___ Data provided
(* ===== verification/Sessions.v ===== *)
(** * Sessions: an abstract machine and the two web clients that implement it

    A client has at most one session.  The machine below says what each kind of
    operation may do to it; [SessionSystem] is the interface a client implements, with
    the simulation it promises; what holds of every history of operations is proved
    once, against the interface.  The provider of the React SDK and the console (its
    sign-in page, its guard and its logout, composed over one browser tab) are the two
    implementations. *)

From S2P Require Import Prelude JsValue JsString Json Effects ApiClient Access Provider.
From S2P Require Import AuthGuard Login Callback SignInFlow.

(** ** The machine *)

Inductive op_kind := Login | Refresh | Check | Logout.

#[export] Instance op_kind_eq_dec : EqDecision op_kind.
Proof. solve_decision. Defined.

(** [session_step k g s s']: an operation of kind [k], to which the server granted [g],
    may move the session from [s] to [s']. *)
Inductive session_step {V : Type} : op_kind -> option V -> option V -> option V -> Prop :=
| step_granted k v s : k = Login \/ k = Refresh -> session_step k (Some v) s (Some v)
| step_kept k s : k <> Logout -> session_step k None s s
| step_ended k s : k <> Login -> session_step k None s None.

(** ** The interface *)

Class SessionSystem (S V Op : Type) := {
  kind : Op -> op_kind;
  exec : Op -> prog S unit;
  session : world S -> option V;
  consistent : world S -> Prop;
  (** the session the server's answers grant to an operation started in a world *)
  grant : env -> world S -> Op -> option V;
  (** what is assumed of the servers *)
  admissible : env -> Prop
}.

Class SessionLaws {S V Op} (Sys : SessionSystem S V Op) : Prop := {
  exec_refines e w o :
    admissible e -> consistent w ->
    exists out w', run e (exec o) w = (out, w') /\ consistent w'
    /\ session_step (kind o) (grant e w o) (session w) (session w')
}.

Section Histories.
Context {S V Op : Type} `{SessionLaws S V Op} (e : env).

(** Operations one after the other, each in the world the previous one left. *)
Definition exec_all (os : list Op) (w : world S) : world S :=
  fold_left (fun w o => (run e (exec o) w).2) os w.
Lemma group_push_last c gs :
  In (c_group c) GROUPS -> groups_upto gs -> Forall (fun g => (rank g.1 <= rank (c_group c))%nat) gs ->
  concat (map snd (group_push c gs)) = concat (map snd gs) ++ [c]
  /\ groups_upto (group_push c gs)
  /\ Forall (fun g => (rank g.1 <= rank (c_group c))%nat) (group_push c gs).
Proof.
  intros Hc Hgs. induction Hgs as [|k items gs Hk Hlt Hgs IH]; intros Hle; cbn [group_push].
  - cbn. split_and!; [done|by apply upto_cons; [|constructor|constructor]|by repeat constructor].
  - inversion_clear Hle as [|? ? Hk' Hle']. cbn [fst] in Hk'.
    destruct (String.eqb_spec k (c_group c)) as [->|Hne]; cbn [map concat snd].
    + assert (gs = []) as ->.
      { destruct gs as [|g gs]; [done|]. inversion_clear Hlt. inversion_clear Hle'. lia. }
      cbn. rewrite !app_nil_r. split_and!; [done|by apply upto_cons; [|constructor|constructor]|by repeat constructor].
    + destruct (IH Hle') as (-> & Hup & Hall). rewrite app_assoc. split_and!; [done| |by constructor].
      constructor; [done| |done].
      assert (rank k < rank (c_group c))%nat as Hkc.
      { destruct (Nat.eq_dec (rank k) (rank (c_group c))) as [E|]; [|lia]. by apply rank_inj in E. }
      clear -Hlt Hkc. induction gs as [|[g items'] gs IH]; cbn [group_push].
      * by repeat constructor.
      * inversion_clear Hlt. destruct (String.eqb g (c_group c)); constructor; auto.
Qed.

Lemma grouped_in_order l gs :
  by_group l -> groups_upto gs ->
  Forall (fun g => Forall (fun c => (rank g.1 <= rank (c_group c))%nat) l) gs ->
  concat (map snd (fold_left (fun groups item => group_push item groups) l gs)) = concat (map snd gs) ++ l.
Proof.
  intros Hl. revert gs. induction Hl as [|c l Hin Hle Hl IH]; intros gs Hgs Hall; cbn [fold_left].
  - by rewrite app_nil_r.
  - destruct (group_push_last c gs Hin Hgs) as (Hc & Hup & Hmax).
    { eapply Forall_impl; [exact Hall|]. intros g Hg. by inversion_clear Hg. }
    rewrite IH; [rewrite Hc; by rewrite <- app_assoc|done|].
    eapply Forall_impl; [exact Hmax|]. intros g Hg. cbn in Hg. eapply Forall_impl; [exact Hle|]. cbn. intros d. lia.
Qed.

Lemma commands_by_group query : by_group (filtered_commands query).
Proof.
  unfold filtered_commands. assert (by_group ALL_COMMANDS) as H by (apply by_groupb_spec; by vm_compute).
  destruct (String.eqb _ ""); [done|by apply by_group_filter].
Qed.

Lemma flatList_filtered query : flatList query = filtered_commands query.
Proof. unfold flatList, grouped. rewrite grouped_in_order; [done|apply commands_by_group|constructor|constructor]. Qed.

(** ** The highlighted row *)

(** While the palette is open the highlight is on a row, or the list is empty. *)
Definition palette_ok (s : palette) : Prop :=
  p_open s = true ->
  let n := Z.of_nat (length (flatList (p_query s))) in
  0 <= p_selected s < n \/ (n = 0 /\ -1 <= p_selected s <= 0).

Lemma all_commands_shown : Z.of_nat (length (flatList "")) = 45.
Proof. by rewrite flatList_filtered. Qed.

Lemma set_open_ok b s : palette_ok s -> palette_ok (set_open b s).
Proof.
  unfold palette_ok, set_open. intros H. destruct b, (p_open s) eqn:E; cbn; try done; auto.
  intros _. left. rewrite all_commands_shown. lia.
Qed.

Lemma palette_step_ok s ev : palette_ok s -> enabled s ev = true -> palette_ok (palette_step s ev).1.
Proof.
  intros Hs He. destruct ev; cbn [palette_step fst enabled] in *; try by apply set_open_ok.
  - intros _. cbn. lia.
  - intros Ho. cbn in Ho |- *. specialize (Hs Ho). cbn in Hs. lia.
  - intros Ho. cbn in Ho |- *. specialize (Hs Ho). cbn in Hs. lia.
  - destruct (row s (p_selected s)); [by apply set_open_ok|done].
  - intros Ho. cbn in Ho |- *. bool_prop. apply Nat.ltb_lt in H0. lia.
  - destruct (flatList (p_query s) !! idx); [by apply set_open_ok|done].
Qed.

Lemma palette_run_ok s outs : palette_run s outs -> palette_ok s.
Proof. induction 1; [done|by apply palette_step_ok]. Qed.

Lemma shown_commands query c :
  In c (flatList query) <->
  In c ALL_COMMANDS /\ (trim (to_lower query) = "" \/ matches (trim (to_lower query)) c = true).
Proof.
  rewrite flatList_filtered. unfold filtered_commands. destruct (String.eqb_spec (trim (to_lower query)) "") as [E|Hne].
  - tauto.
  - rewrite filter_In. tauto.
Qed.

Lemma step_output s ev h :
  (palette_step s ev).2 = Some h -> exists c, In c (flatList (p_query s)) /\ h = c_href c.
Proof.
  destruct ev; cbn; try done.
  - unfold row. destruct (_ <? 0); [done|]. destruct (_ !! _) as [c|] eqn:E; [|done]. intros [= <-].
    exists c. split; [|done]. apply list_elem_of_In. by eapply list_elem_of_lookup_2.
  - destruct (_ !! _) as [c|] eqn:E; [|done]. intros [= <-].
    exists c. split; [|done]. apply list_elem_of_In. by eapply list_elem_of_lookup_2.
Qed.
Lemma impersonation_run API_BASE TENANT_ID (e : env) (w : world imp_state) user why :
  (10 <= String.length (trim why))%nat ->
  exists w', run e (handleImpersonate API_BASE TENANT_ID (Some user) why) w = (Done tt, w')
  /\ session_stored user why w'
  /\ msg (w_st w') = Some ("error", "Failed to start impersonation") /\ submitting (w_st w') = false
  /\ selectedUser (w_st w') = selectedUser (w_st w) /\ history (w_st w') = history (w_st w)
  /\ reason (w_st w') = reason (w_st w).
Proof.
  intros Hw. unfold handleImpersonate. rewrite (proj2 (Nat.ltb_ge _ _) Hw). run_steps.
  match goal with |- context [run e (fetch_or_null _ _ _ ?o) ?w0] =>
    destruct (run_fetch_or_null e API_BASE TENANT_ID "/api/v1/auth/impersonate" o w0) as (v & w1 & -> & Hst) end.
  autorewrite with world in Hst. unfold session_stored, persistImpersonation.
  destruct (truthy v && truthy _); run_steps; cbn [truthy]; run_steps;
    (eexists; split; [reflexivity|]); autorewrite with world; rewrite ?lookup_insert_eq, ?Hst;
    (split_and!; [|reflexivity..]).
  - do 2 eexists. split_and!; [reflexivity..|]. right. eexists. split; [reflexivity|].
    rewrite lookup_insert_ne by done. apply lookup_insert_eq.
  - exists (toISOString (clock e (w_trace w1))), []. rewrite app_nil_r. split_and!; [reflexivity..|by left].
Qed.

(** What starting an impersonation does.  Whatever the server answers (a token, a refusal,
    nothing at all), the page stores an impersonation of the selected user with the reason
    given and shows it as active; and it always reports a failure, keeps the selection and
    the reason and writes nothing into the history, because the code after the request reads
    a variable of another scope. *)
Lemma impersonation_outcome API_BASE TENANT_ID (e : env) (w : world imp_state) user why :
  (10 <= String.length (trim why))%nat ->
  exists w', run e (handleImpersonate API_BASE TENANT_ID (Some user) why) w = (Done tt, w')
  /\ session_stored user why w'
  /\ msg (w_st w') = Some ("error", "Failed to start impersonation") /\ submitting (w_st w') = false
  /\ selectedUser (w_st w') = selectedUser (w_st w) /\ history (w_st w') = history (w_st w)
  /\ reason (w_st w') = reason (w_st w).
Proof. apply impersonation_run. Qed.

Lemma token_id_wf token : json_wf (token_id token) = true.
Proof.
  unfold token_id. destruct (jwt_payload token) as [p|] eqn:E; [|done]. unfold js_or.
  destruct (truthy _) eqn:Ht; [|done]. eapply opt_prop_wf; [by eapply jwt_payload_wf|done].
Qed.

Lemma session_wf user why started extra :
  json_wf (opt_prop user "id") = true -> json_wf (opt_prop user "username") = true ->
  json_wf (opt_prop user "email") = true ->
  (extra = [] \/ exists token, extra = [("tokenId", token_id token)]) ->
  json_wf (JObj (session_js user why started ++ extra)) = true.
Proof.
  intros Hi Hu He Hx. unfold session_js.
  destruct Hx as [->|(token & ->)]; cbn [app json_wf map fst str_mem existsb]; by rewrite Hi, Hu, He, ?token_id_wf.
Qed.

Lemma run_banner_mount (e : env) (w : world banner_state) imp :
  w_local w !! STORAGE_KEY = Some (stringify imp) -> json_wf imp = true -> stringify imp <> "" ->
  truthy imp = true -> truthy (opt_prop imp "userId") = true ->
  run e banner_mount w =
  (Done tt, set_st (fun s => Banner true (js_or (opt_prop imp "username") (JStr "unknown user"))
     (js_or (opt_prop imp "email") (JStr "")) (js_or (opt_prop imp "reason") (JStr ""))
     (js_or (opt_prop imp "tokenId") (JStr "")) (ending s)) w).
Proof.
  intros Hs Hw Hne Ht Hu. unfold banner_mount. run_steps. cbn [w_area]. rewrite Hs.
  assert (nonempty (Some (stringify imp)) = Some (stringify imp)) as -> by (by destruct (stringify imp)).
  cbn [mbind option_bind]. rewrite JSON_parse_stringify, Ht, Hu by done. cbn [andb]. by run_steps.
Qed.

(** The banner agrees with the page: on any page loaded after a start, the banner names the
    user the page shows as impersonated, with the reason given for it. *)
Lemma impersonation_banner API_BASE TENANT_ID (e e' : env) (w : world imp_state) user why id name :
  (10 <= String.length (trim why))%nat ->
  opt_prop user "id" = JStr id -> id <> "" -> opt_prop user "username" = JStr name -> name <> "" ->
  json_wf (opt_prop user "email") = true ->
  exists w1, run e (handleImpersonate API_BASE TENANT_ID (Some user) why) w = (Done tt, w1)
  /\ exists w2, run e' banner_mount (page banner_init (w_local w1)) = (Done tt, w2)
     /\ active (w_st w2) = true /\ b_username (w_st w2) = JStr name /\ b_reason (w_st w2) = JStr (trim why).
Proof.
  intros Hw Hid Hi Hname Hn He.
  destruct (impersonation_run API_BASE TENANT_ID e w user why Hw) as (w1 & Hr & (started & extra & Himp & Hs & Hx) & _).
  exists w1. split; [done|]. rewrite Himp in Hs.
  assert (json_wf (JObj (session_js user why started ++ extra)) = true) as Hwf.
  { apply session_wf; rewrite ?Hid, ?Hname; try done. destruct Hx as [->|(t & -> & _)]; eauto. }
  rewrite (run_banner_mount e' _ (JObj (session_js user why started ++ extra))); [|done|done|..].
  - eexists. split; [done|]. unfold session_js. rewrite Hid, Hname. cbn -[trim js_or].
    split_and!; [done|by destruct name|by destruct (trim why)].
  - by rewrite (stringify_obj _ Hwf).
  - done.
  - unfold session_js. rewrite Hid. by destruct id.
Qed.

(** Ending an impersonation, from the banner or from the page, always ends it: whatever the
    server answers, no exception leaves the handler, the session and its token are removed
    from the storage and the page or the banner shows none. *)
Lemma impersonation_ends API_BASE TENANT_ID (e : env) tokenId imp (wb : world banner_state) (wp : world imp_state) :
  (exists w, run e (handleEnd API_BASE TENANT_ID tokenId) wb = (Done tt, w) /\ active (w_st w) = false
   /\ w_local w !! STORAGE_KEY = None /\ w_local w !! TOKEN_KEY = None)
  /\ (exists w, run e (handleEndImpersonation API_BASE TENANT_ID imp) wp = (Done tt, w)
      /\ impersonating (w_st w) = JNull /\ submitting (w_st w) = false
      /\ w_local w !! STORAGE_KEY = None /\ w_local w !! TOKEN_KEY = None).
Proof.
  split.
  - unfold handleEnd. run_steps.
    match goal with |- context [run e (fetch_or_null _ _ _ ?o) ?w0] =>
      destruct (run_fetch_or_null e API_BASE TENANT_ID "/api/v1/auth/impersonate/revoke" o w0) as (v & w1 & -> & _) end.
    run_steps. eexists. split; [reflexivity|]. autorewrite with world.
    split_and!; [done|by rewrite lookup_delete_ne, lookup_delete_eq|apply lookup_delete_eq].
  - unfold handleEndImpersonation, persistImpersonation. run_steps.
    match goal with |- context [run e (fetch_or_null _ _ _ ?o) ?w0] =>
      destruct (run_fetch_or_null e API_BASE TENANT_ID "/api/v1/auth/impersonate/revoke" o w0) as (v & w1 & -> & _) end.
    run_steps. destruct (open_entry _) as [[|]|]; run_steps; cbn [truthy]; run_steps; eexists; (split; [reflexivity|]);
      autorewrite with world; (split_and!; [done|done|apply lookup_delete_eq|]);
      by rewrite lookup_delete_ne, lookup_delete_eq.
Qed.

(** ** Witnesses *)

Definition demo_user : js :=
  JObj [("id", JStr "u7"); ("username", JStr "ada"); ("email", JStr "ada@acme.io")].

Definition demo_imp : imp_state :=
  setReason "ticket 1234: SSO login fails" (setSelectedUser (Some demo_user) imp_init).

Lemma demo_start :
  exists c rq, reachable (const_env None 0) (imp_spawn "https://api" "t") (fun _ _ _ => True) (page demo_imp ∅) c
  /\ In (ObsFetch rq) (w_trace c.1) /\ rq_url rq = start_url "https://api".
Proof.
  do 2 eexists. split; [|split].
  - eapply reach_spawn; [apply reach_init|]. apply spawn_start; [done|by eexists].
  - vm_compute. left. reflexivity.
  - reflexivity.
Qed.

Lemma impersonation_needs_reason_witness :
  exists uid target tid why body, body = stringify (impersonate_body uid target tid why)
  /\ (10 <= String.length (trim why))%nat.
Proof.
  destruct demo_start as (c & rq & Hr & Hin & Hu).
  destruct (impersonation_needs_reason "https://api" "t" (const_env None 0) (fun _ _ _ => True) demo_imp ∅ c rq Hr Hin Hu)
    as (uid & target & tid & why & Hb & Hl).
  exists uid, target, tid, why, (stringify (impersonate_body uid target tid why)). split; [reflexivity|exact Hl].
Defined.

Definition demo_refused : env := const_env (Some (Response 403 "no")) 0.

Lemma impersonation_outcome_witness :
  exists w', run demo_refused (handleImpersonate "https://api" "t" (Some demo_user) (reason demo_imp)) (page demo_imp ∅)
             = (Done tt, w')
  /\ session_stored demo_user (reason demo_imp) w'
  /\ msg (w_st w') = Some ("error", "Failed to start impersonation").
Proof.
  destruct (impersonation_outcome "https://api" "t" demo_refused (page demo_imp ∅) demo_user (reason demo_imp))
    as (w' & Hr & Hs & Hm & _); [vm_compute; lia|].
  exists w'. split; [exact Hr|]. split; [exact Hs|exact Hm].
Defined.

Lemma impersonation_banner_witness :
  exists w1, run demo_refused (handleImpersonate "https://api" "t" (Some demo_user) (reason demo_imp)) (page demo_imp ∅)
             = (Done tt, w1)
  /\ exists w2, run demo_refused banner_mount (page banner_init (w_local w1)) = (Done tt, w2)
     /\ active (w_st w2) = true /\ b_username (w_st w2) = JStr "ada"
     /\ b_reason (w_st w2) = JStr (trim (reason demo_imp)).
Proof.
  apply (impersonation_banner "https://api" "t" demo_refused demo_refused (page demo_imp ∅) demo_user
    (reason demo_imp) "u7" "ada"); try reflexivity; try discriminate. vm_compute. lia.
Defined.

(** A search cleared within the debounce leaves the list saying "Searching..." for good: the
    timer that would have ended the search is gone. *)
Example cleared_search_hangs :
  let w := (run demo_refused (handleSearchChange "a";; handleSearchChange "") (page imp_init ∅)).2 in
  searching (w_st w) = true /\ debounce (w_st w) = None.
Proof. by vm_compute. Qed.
______
• **Task description**:
Filter the data for the string "items" and copy every line that has it.

• **Response to this exercise**:
  intros Hc Hgs. induction Hgs as [|k items gs Hk Hlt Hgs IH]; intros Hle; cbn [group_push].
      clear -Hlt Hkc. induction gs as [|[g items'] gs IH]; cbn [group_push].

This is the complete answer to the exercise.